**Requirement**
Beginning at the first line of the data, print each line exactly, stopping after the line that contains "on a button fresh".

**Listed records**

(** X11.  What [getLastActivityTime] returns after a run of ticks is what
    it returned before the run or the time one of the ticks sampled.  So
    on a button fresh from the constructor it is [0] or a sampled time,
    and when no tick samples a time before the previous activity it
    never goes back. *)
Theorem X11_activity_time_is_a_sampled_time :
  forall (samples : list (Z * Z)) (b raw : OneButton) (pin activeLow : Z),
    let last := value (getLastActivityTime (object (ticks samples b))) in
    let fresh := construct raw pin activeLow in
    (last = value (getLastActivityTime b) \/ In last (map snd samples))
    /\ (value (getLastActivityTime (object (ticks samples fresh))) = 0
        \/ In (value (getLastActivityTime (object (ticks samples fresh))))
              (map snd samples))
    /\ (Forall (fun s => value (getLastActivityTime b) <= snd s) samples ->
        value (getLastActivityTime b) <= last).
Proof.
  intros samples b raw pin activeLow last fresh.
  unfold last.
  change (value (getLastActivityTime (object (ticks samples b))))
    with (_lastActivityTime (object (ticks samples b))).
  change (value (getLastActivityTime (object (ticks samples fresh))))
    with (_lastActivityTime (object (ticks samples fresh))).
  change (value (getLastActivityTime b)) with (_lastActivityTime b).
  split; [apply ticks_last_activity | split].
  - destruct (ticks_last_activity samples fresh) as [Hsame | Hin].
    + left. rewrite Hsame. unfold fresh. rewrite construct_eq. reflexivity.
    + right. exact Hin.
  - intros Hclock.
    destruct (ticks_last_activity samples b) as [Hsame | Hin].
    + rewrite Hsame. lia.
    + rewrite Forall_forall in Hclock. apply in_map_iff in Hin.
      destruct Hin as (smp & Heq & Hin). rewrite <- Heq.
      apply Hclock. exact Hin.
Qed.

(** ** Configuration calls one after another *)

(** X12.  Of two configuration calls on the same member the later one
    wins: registering a function again replaces the one registered
    before, and setting a threshold again replaces the value.  Two calls
    on different members can be made in either order. *)
Theorem X12_configuration_calls_compose :
  forall (c1 c2 : Config) (b : OneButton),
    (target c1 = target c2 ->
     object (configure c2 (object (configure c1 b)))
     = object (configure c2 b))
    /\ (target c1 <> target c2 ->
        object (configure c2 (object (configure c1 b)))
        = object (configure c1 (object (configure c2 b)))).
Proof.
  intros c1 c2 b. split; intros Ht;
    destruct c1, c2; cbn in Ht; try discriminate; try congruence;
    reflexivity.
Qed.

End Machine.

(** * The claims on a concrete button

    The event codes are numbered 1 to 6 here, in the order pressed, click,
    double click, long-press start, during long press, long-press stop. *)

Lemma codes_1_to_6_distinct : codes_distinct 1 2 3 4 5 6.
Proof.
  unfold codes_distinct, event_codes.
  repeat (apply NoDup_cons; [cbn; intros H; intuition discriminate|]).
  apply NoDup_nil.
Qed.

Lemma codes_1_to_6_nonzero : codes_nonzero 1 2 3 4 5 6.
Proof.
  unfold codes_nonzero, event_codes.
  repeat (apply Forall_cons; [discriminate|]). apply Forall_nil.
Qed.

Lemma sketch_in_wired (s : State) (t0 : Z) : wired (sketch_in s t0).
Proof. unfold wired. cbn. discriminate. Qed.

(** C1, counterexample.  On the sketch button a press at 0 and a release
    at 50 end in WaitSecondPress with [_startTime] still 0, not 50; and
    the tick at 260, only 210 ms after the release, declares the click. *)
Lemma C1_counterexample :
  _state (object (ticks 1 2 3 4 5 6 [(LOW, 0); (HIGH, 50)] sketch_button))
  = state_code WaitSecondPress
  /\ _startTime (object (ticks 1 2 3 4 5 6 [(LOW, 0); (HIGH, 50)]
                           sketch_button)) <> 50
  /\ 260 <= 50 + _clickTicks sketch_button
  /\ value (ticks 1 2 3 4 5 6 [(LOW, 0); (HIGH, 50); (HIGH, 260)]
                  sketch_button) = [1; 0; 2].
Proof.
  split; [reflexivity | split; [|split]].
  - vm_compute. discriminate.
  - vm_compute. discriminate.
  - reflexivity.
Qed.

(** C1 on the sketch button: press at 0, release at 50, tick at 260. *)
Lemma C1_witness :
  _startTime (object (ticks 1 2 3 4 5 6 [(LOW, 0); (HIGH, 50)] sketch_button))
  = 0
  /\ value (tick 1 2 3 4 5 6 HIGH 260
              (object (ticks 1 2 3 4 5 6 [(LOW, 0); (HIGH, 50)]
                         sketch_button))) = 2.
Proof.
  pose proof (C1_click_window_runs_from_press_start 1 2 3 4 5 6
                sketch_button LOW 0 HIGH 50 HIGH 260
                eq_refl eq_refl eq_refl) as H.
  cbv zeta in H. destruct H as (_ & Hstart & Hlate & _).
  split; [exact Hstart|].
  apply Hlate. reflexivity.
Defined.

(** C2, counterexample.  On the sketch button a press at 0, a release at
    50 and a press at 250, which is exactly [0 + 250]: the third tick
    returns no event, invokes nothing (the click function 1 is
    registered) and ends in WaitSecondRelease, not in Idle. *)
Lemma C2_counterexample :
  250 = ulong (0 + _clickTicks sketch_button)
  /\ ticks 1 2 3 4 5 6 [(LOW, 0); (HIGH, 50)] sketch_button
     = ([1; 0], sketch_in WaitSecondPress 0, [])
  /\ value (tick 1 2 3 4 5 6 LOW 250 (sketch_in WaitSecondPress 0)) <> 2
  /\ invoked (tick 1 2 3 4 5 6 LOW 250 (sketch_in WaitSecondPress 0)) = []
  /\ _state (object (tick 1 2 3 4 5 6 LOW 250 (sketch_in WaitSecondPress 0)))
     = state_code WaitSecondRelease.
Proof.
  split; [reflexivity | split; [|split; [|split]]].
  - vm_compute. reflexivity.
  - vm_compute. discriminate.
  - reflexivity.
  - reflexivity.
Qed.

(** C2 on the sketch button in WaitSecondPress since 0: a press at 250
    is taken as the second press, a press at 251 comes after the click. *)
Lemma C2_witness :
  value (tick 1 2 3 4 5 6 LOW 250 (sketch_in WaitSecondPress 0)) = 0
  /\ value (tick 1 2 3 4 5 6 LOW 251 (sketch_in WaitSecondPress 0)) = 2.
Proof.
  split.
  - apply (C2_tie_captures_second_press 1 2 3 4 5 6
             (sketch_in WaitSecondPress 0) LOW 250 eq_refl eq_refl).
    reflexivity.
  - apply (C2_tie_captures_second_press 1 2 3 4 5 6
             (sketch_in WaitSecondPress 0) LOW 251 eq_refl eq_refl).
    reflexivity.
Defined.

(** C3, the failing input.  A button constructed in storage whose
    [_clickFunc] bytes are those of function 7, nothing registered: the
    tick at 301 invokes function 7. *)
Lemma C3_failing_input :
  invoked (ticks 1 2 3 4 5 6 [(LOW, 0); (HIGH, 50); (HIGH, 301)]
                  (construct (stale 7%nat) 2 1)) = [7%nat].
Proof. vm_compute. reflexivity. Qed.

(** C4 on the sketch button. *)
Lemma C4_witness :
  value (ticks 1 2 3 4 5 6 [(LOW, 0); (HIGH, 50); (LOW, 100); (HIGH, 150)]
               sketch_button) = [1; 0; 0; 3]
  /\ invoked (ticks 1 2 3 4 5 6
                    [(LOW, 0); (HIGH, 50); (LOW, 100); (HIGH, 150)]
                    sketch_button) = [2%nat].
Proof.
  pose proof (C4_double_click_scenario 1 2 3 4 5 6 codes_1_to_6_distinct
                sketch_button eq_refl eq_refl eq_refl
                (sketch_in_wired Idle 0)) as H.
  cbv zeta in H. destruct H as (Hv & Hi & _). split; [exact Hv | exact Hi].
Defined.

(** C6 on the sketch button: the press sampled at 7 returns an event. *)
Lemma C6_witness :
  value (getLastActivityTime (object (tick 1 2 3 4 5 6 LOW 7 sketch_button)))
  = 7.
Proof.
  pose proof (C6_last_activity_time 1 2 3 4 5 6 codes_1_to_6_nonzero
                sketch_button [] [] LOW 7) as H.
  cbv zeta in H. destruct H as (_ & Hevent & _).
  apply Hevent. left. reflexivity.
Defined.

(** C7 on the sketch button, pressed since 0 and sampled at 601. *)
Lemma C7_witness :
  invoked (tick 1 2 3 4 5 6 LOW 601 (sketch_in PressDetected 0))
  = [3%nat; 4%nat; 6%nat].
Proof.
  pose proof (C7_long_press_start_handler_order 1 2 3 4 5 6
                (sketch_in PressDetected 0) LOW 601
                eq_refl (sketch_in_wired PressDetected 0) eq_refl eq_refl)
    as H.
  cbv zeta in H. destruct H as (_ & _ & _ & _ & Horder).
  apply Horder; reflexivity.
Defined.

(** C8 on the sketch button in WaitSecondPress since 0: with the click
    window set to 100 the tick at 101 times out. *)
Lemma C8_witness :
  _state (object (tick 1 2 3 4 5 6 HIGH 101
                    (object (setClickTicks 100 (sketch_in WaitSecondPress 0)))))
  = state_code Idle.
Proof.
  pose proof (C8_configuration_frame 1 2 3 4 5 6 (SetClickTicks 100)
                (sketch_in WaitSecondPress 0) 100 HIGH 101) as H.
  destruct H as (_ & Hclick & _).
  apply (Hclick eq_refl). reflexivity.
Defined.

(** C9 on a button pressed at 0: the tick at 601 switches the flag on. *)
Lemma C9_witness :
  _state (object (tick 1 2 3 4 5 6 LOW 601
                    (session 1 2 3 4 5 6 [Poll LOW 0] (construct zeroed 2 1))))
  = state_code LongPressActive.
Proof.
  pose proof (C9_long_press_flag_mirrors_state 1 2 3 4 5 6 zeroed 2 1
                [Poll LOW 0] LOW 601) as H.
  cbv zeta in H. destruct H as (_ & Hon & _).
  apply Hon; reflexivity.
Defined.

(** C10 on the sketch button: the second press held for three samples,
    then released at 1000000. *)
Lemma C10_witness :
  value (tick 1 2 3 4 5 6 HIGH 1000000
           (object (ticks 1 2 3 4 5 6
                      (map (fun t => (LOW, t)) [100; 5000; 100000])
                      (sketch_in WaitSecondRelease 0)))) = 3.
Proof.
  pose proof (C10_second_release_has_no_deadline 1 2 3 4 5 6
                codes_1_to_6_nonzero
                (sketch_in WaitSecondRelease 0) [100; 5000; 100000] 1000000
                eq_refl (sketch_in_wired WaitSecondRelease 0) eq_refl)
    as H.
  cbv zeta in H. destruct H as (_ & _ & _ & _ & _ & Hv & _).
  exact Hv.
Defined.

(** * The further properties on the sketch button *)

(** X3 on the sketch button, pressed since 0 and sampled at 601. *)
Lemma X3_witness :
  invoked (tick 1 2 3 4 5 6 LOW 601 (sketch_in PressDetected 0))
  = callbacks_for 1 2 3 4 5 6 (sketch_in PressDetected 0)
      (value (tick 1 2 3 4 5 6 LOW 601 (sketch_in PressDetected 0))).
Proof.
  exact (X3_callbacks_follow_the_event 1 2 3 4 5 6 codes_1_to_6_distinct
           (sketch_in PressDetected 0) LOW 601).
Defined.

(** X4 on the sketch button: a long press followed by a click. *)
Lemma X4_witness :
  exists s' : State,
    _state (object (ticks 1 2 3 4 5 6
                      [(LOW, 0); (LOW, 601); (LOW, 700); (HIGH, 750);
                       (LOW, 800); (HIGH, 850); (HIGH, 1051)]
                      sketch_button)) = state_code s'
    /\ phase_after 1 2 3 4 5 6 (phase Idle)
         (value (ticks 1 2 3 4 5 6
                   [(LOW, 0); (LOW, 601); (LOW, 700); (HIGH, 750);
                    (LOW, 800); (HIGH, 850); (HIGH, 1051)]
                   sketch_button)) = Some (phase s').
Proof.
  exact (X4_event_stream_is_well_formed 1 2 3 4 5 6 codes_1_to_6_distinct
           [(LOW, 0); (LOW, 601); (LOW, 700); (HIGH, 750);
            (LOW, 800); (HIGH, 850); (HIGH, 1051)]
           Idle sketch_button eq_refl).
Defined.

**Output below**
(** X11.  What [getLastActivityTime] returns after a run of ticks is what
    it returned before the run or the time one of the ticks sampled.  So
    on a button fresh from the constructor it is [0] or a sampled time,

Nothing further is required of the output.